I have now been riding for 8 weeks and I just can't get the hang of the rising trot!! I'm all over the place when I try! (no laughing please) I have been told that my sitting trot is excellent, the horse I am on is at ease with me doing the sitting trot and I don't find it very un-comfortable, as some said it would be.

Any advice on tips to learning the rising trot would be appreciated. I know what I am meant to do... but its just not working!

I am not going to be competing or anything like that, so not sure if I need to master the rising trot too much.


----------



## clipclop (2 February 2007)

Do you find sitting trot easy with your feet in the stirrups?


----------



## Tempi (2 February 2007)

are you having lunge lessons? as this is what you should be having to establish your rising trot.

your instructor should tie a knot in your reins, get you to hol the front of the saddle and then you can 'push' yourself up and down whilst holding on.  eventually you can take one hand off, then both.

its hard to learn/get the feel for rising trot when you arent on the lunge as you are having to concentrate on steering aswell.


----------



## 0ldmare (2 February 2007)

My brother leant to ride quite recently and he found rising trot impossible. (Lots of uncomfortable bouncing and just could not get it right no matter how much we irritatingly called Hup, Down...). Anyway he finaly figured out that if he watched one of the horses shoulders (eg the outside shoulder) he could see them moving backwards and forwards with each step. He then made himself sit each time this outside shoulder came back towards him and it worked. Very soon he wasnt having to look. Give it a try!


----------



## cazza (2 February 2007)

Have always found the best way to teach people rising trot is for them to remember the horse throws you out of the saddle and you just sit back down.  You only need to rise out of the saddle a couple of cm's which means you are instantly more secure with your lower leg keeping still.  Don't know if you will find this helps, I find it hard to explain in writing.


----------



## Coffee_Bean (2 February 2007)

I learnt to ride about a year ago and found rising trot impossible, but once one day it will suddenly click and it will be as easy as walking, i know this isn't really advice........sorry and good luck!!


----------



## Sal_E (3 February 2007)

I don't have any recollection of learning to rise to the tro t so can't offer advice - the hint about watching the shoulder sounds sensible though as it should help you with your timing... Don't worry though, I'm sure it will just 'click' at some point. If it really is bugging you, try to find someone locally who has a mechanical horse; that way they can physically assist you with it &amp; don't have to worry about the horse - you may have to travel a bit to find a mechanical one though...


----------



## Dougie (3 February 2007)

i used to find rising trot really difficult then one day it just clicked....sitting trot that s a total different kettle of fish as i tend to go to canter lol


----------



## puddicat (3 February 2007)

Yes you do need to master rising trot because it less tiring and more comfortable for the horse and is used routinely in schooling and hacking and lessons.

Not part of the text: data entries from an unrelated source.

(* ===== verification/NetInv.v ===== *)
(** * The invariant of the network stack

    [net_ok]: the socket table has its 256 slots, every buffer, backlog and
    retransmission queue is well formed, and the loopback queue holds a list of
    packets. Every receive path keeps it and returns; a segment moves a
    connection along the TCP state diagram and touches no other socket. *)

From S2P Require Import Prelude NetWire NetWireSpec Ring Sockets SocketSpec NetStack.

(** ** The TCP state diagram

    The transitions of RFC 793 that an arriving segment causes, by its flags.
    There is none for the states in which the application acts next. *)
Inductive diagram (syn ack fin : bool) : SocketState -> SocketState -> Prop :=
| d_syn_sent : syn = true -> ack = true -> diagram syn ack fin SynSent Established
| d_syn_received : ack = true -> diagram syn ack fin SynReceived Established
| d_passive_close : fin = true -> diagram syn ack fin Established CloseWait
| d_fin_acked : ack = true -> fin = false -> diagram syn ack fin FinWait1 FinWait2
| d_simultaneous : ack = false -> fin = true -> diagram syn ack fin FinWait1 Closing
| d_fin_acked_fin : ack = true -> fin = true -> diagram syn ack fin FinWait1 TimeWait
| d_peer_fin : fin = true -> diagram syn ack fin FinWait2 TimeWait
| d_closing_acked : ack = true -> diagram syn ack fin Closing TimeWait
| d_last_ack : ack = true -> diagram syn ack fin LastAck Closed
| d_time_wait : diagram syn ack fin TimeWait Closed.

Definition flag (h : TcpHeader.t) (f : Z) : bool := negb (Z.land (TcpHeader.flags h) f =? 0).

Module NetInv.
Import Socket SocketTable NetStack TableFacts.

Section Inv.
Context {D T : Type} `{NicDriver D} `{Timer T}.
Implicit Types n : Net (D:=D) (T:=T).

(** A buffer that holds bytes, and a queue that holds packets of bytes. *)
Definition rx_ok (b : RingBuffer.t) : Prop := exists xs, RingBufferSpec.holds b xs /\ Forall (in_u 8) xs.
Definition lo_ok (q : Loopback.t) : Prop := exists ps, LoopbackSpec.holds q ps /\ Forall (Forall (in_u 8)) ps.

(** A slot of the table. No segment is ever queued for retransmission, so the
    queue of a TCP socket stays the initial one; a UDP socket never enters a
    TCP state. *)
Record sock_ok (s : Socket.t) : Prop := {
  so_gen : in_u 16 (generation s);
  so_local : PacketFacts.sa_ok (local_addr s);
  so_remote : PacketFacts.sa_ok (remote_addr s);
  so_seq : in_u 32 (send_seq s) /\ in_u 32 (recv_seq s);
  so_rx : rx_ok (rx s);
  so_backlog : Z.of_nat (length (backlog s)) = MAX_BACKLOG;
  so_count : 0 <= backlog_count s <= MAX_BACKLOG;
  so_tcp : active s = true -> protocol s = Tcp -> retransmit s = Some RetransmitQueue.new;
  so_udp : active s = true -> protocol s = Udp ->
    retransmit s = None /\ (state s = Closed \/ state s = Bound);
}.

Record tb_ok (tb : list Socket.t) : Prop := {
  tb_size : length tb = 256%nat;
  tb_socks : Forall sock_ok tb;
}.

(** The response buffer holds bytes, [len] of which were received. *)
Definition dns_ok (b : DnsResponseBuf.t) : Prop :=
  length (DnsResponseBuf.data b) = 512%nat /\ 0 <= DnsResponseBuf.len b <= 512 /\ Forall (in_u 8) (DnsResponseBuf.data b).

Record net_ok (n : Net (D:=D) (T:=T)) : Prop := {
  n_table : tb_ok (SOCKETS n);
  n_loop : lo_ok (LOOPBACK n);
  n_isn : in_u 32 (ISN_COUNTER n);
  n_port : in_u 16 (PORT_COUNTER n);
  n_dns : dns_ok (DNS_RESPONSE n);
}.

(** ** Bytes in, bytes out *)
Lemma rx_ok_new : rx_ok RingBuffer.new.
Proof. exists []. split; [apply RingBufferSpec.ring_holds_new|done]. Qed.

Lemma unspecified_ok : PacketFacts.sa_ok SocketAddr.UNSPECIFIED.
Proof. split; [split; [done|]|done]. by apply (Forall_replicate _ 4 0). Qed.

(** Writing bytes to a buffer of bytes. *)
Lemma write_ok b d : rx_ok b -> Forall (in_u 8) d -> returns (RingBuffer.write b d) (fun r => rx_ok r.1).
Proof.
  intros (xs & Hx & Hb) Hd. destruct (RingBufferSpec.write_spec b xs d Hx) as (b' & -> & Hb').
  apply returns_done. eexists. split; [done|]. apply Forall_app. split; [done|]. by apply Forall_take.
Qed.

Lemma read_ok b cap : rx_ok b -> 0 <= cap ->
  returns (RingBuffer.read b cap) (fun r => rx_ok r.1 /\ Forall (in_u 8) r.2 /\ Z.of_nat (length r.2) <= cap).
Proof.
  intros (xs & Hx & Hb) Hc. destruct (RingBufferSpec.read_spec b xs cap Hx Hc) as (b' & -> & Hb').
  apply returns_done. cbn. split; [|split; [by apply Forall_take|rewrite length_take; lia]].
  eexists. split; [done|]. by apply Forall_drop.
Qed.

Ltac bytes_inv H := repeat (apply Forall_cons in H as [? H]).

Lemma ip_bytes_in data h : Forall (in_u 8) data -> Ipv4Header.from_bytes data = Some h ->
  four (Ipv4Header.src_addr h) /\ four (Ipv4Header.dst_addr h) /\ (20 <= length data)%nat.
Proof.
  intros Hd Hp. do 20 (destruct data as [|? data]; [done|]). cbn in Hp. injection Hp as <-.
  bytes_inv Hd. cbn. split_all; [split; [done|by rewrite !Forall_cons]..|lia].
Qed.

Lemma of_be16_range a b : in_u 8 a -> in_u 8 b -> in_u 16 (Be.of_be16 a b).
Proof. intros Ha Hb. rewrite BeFacts.of_be16_add by done. unfold in_u in *. lia. Qed.

Lemma udp_ports_in data h : Forall (in_u 8) data -> UdpHeader.from_bytes data = Some h ->
  in_u 16 (UdpHeader.src_port h) /\ in_u 16 (UdpHeader.dst_port h).
Proof.
  intros Hd Hp. do 8 (destruct data as [|? data]; [done|]). cbn in Hp. injection Hp as <-.
  bytes_inv Hd. cbn -[Be.of_be16]. split; by apply of_be16_range.
Qed.

Lemma tcp_ports_in data h : Forall (in_u 8) data -> TcpHeader.from_bytes data = Some h ->
  in_u 16 (TcpHeader.src_port h) /\ in_u 16 (TcpHeader.dst_port h).
Proof.
  intros Hd Hp. do 20 (destruct data as [|? data]; [done|]). cbn -[Be.of_be16 Be.of_be32] in Hp. injection Hp as <-.
  bytes_inv Hd. cbn -[Be.of_be16]. split; by apply of_be16_range.
Qed.

Lemma ip_bytes_out src dst protocol len h : four src -> four dst -> in_u 8 protocol ->
  Ipv4Header.new src dst protocol len = Done h -> Forall (in_u 8) (Ipv4Header.to_bytes h).
Proof.
  intros [_ Hs] [_ Hd] Hp Hn. unfold Ipv4Header.new in Hn. apply bind_Done in Hn as (c & _ & Hn). injection Hn as <-.
  unfold Ipv4Header.to_bytes. cbn [Ipv4Header.with_checksum Ipv4Header.version_ihl Ipv4Header.tos
    Ipv4Header.total_length Ipv4Header.identification Ipv4Header.flags_fragment Ipv4Header.ttl
    Ipv4Header.protocol Ipv4Header.checksum Ipv4Header.src_addr Ipv4Header.dst_addr].
  rewrite !Forall_app. rewrite !Forall_cons. split_all; auto with kernel; done.
Qed.

Lemma udp_bytes_out h : Forall (in_u 8) (UdpHeader.to_bytes h).
Proof. unfold UdpHeader.to_bytes. rewrite !Forall_app. auto with kernel. Qed.

Lemma tcp_bytes_out h : Forall (in_u 8) (TcpHeader.to_bytes h).
Proof. unfold TcpHeader.to_bytes. rewrite !Forall_app. auto 10 with kernel. Qed.

(** ** The table *)
Lemma sock_ok_empty : sock_ok Socket.empty.
Proof.
  split; try done; [apply unspecified_ok..|apply rx_ok_new].
Qed.

Lemma tb_ok_new : tb_ok SocketTable.new.
Proof. split; [done|]. apply Forall_replicate, sock_ok_empty. Qed.

Lemma tb_ok_lookup tb i s : tb_ok tb -> tb !! i = Some s -> sock_ok s /\ (i < 256)%nat.
Proof.
  intros [Hl Hs] Hi. split; [by eapply Forall_lookup_1|]. rewrite <- Hl. by eapply lookup_lt_Some.
Qed.

Lemma tb_ok_get tb id s : tb_ok tb -> get tb id = Some s -> sock_ok s.
Proof. intros Ht (Hi & _)%get_Some. by eapply tb_ok_lookup. Qed.

Lemma tb_ok_insert tb i s : tb_ok tb -> sock_ok s -> tb_ok (<[i := s]> tb).
Proof. intros [Hl Hs] Hok. split; [by rewrite length_insert|]. by apply Forall_insert. Qed.

Lemma tb_ok_put tb id s : tb_ok tb -> sock_ok s -> tb_ok (put tb id s).
Proof. apply tb_ok_insert. Qed.

Lemma tb_ok_fmap (f : Socket.t -> Socket.t) tb :
  tb_ok tb -> (forall s, sock_ok s -> sock_ok (f s)) -> tb_ok (f <$> tb).
Proof.
  intros [Hl Hs] Hf. split; [by rewrite length_fmap|]. apply Forall_fmap. eapply Forall_impl; [done|]. done.
Qed.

First you should be able to balance in the raised position at halt.  I would expect your instructor has taught you this, if not it is well worth doing.  It should have been explained to you that to maintain balance you will need to incline your upper body forwards slightly.  The shrewd instructor will have used the exercise to adjust your stirrups to a length that will make it easier for you to learn to rise based on your body shape and position in the saddle.  Balancing in the raised position is hard to maintain for any length of time (you only do it for a fraction of a second during trotting) but I would spend about 5-10 minutes on this exercise making sure that (1) the ankle remained relaxed during the sit and the rise (2) that the rise came from extending the knee and the hip keeping the back straight but soft and at the same slightly inclined angle (3)   The the raised position could be maintained with the arms relaxed either hanging loosely or in the normal position for holding the reins.

It is a characteristic of some types of motor skill that learning them requires overcoming an invisible 'barrier' after which the movement is immediately well established and seems easy.  Rising trot is a good example of this.  Repeated practice is usually successful in the end but the key is to keep varying the approach (instructors job) and trying to invent new ways to understand what it is you're trying to achieve (riders job).  So here are some approaches you can try.  

First try rising to the walk.  The movements of the walk do not make this easy and so as an exercise it lets the instructor assess how naturally coordinated you are and how strong your leg muscles are.  I would start by asking the rider to feel and listen the the foot falls and then balance risen out of the saddle for 2 strides then sit for two strides (a stride is clip clop clip clop!) and repeat.  Only do this a few times or you will get tired.  The next stage would be to rise at the stride rate in walk ie listen clip clop clip clop..... then  clip 'rise' clip 'sit' etc.  If a rider can do this keeping balance their coordination and muscular development is in excess of that required to do it at trot.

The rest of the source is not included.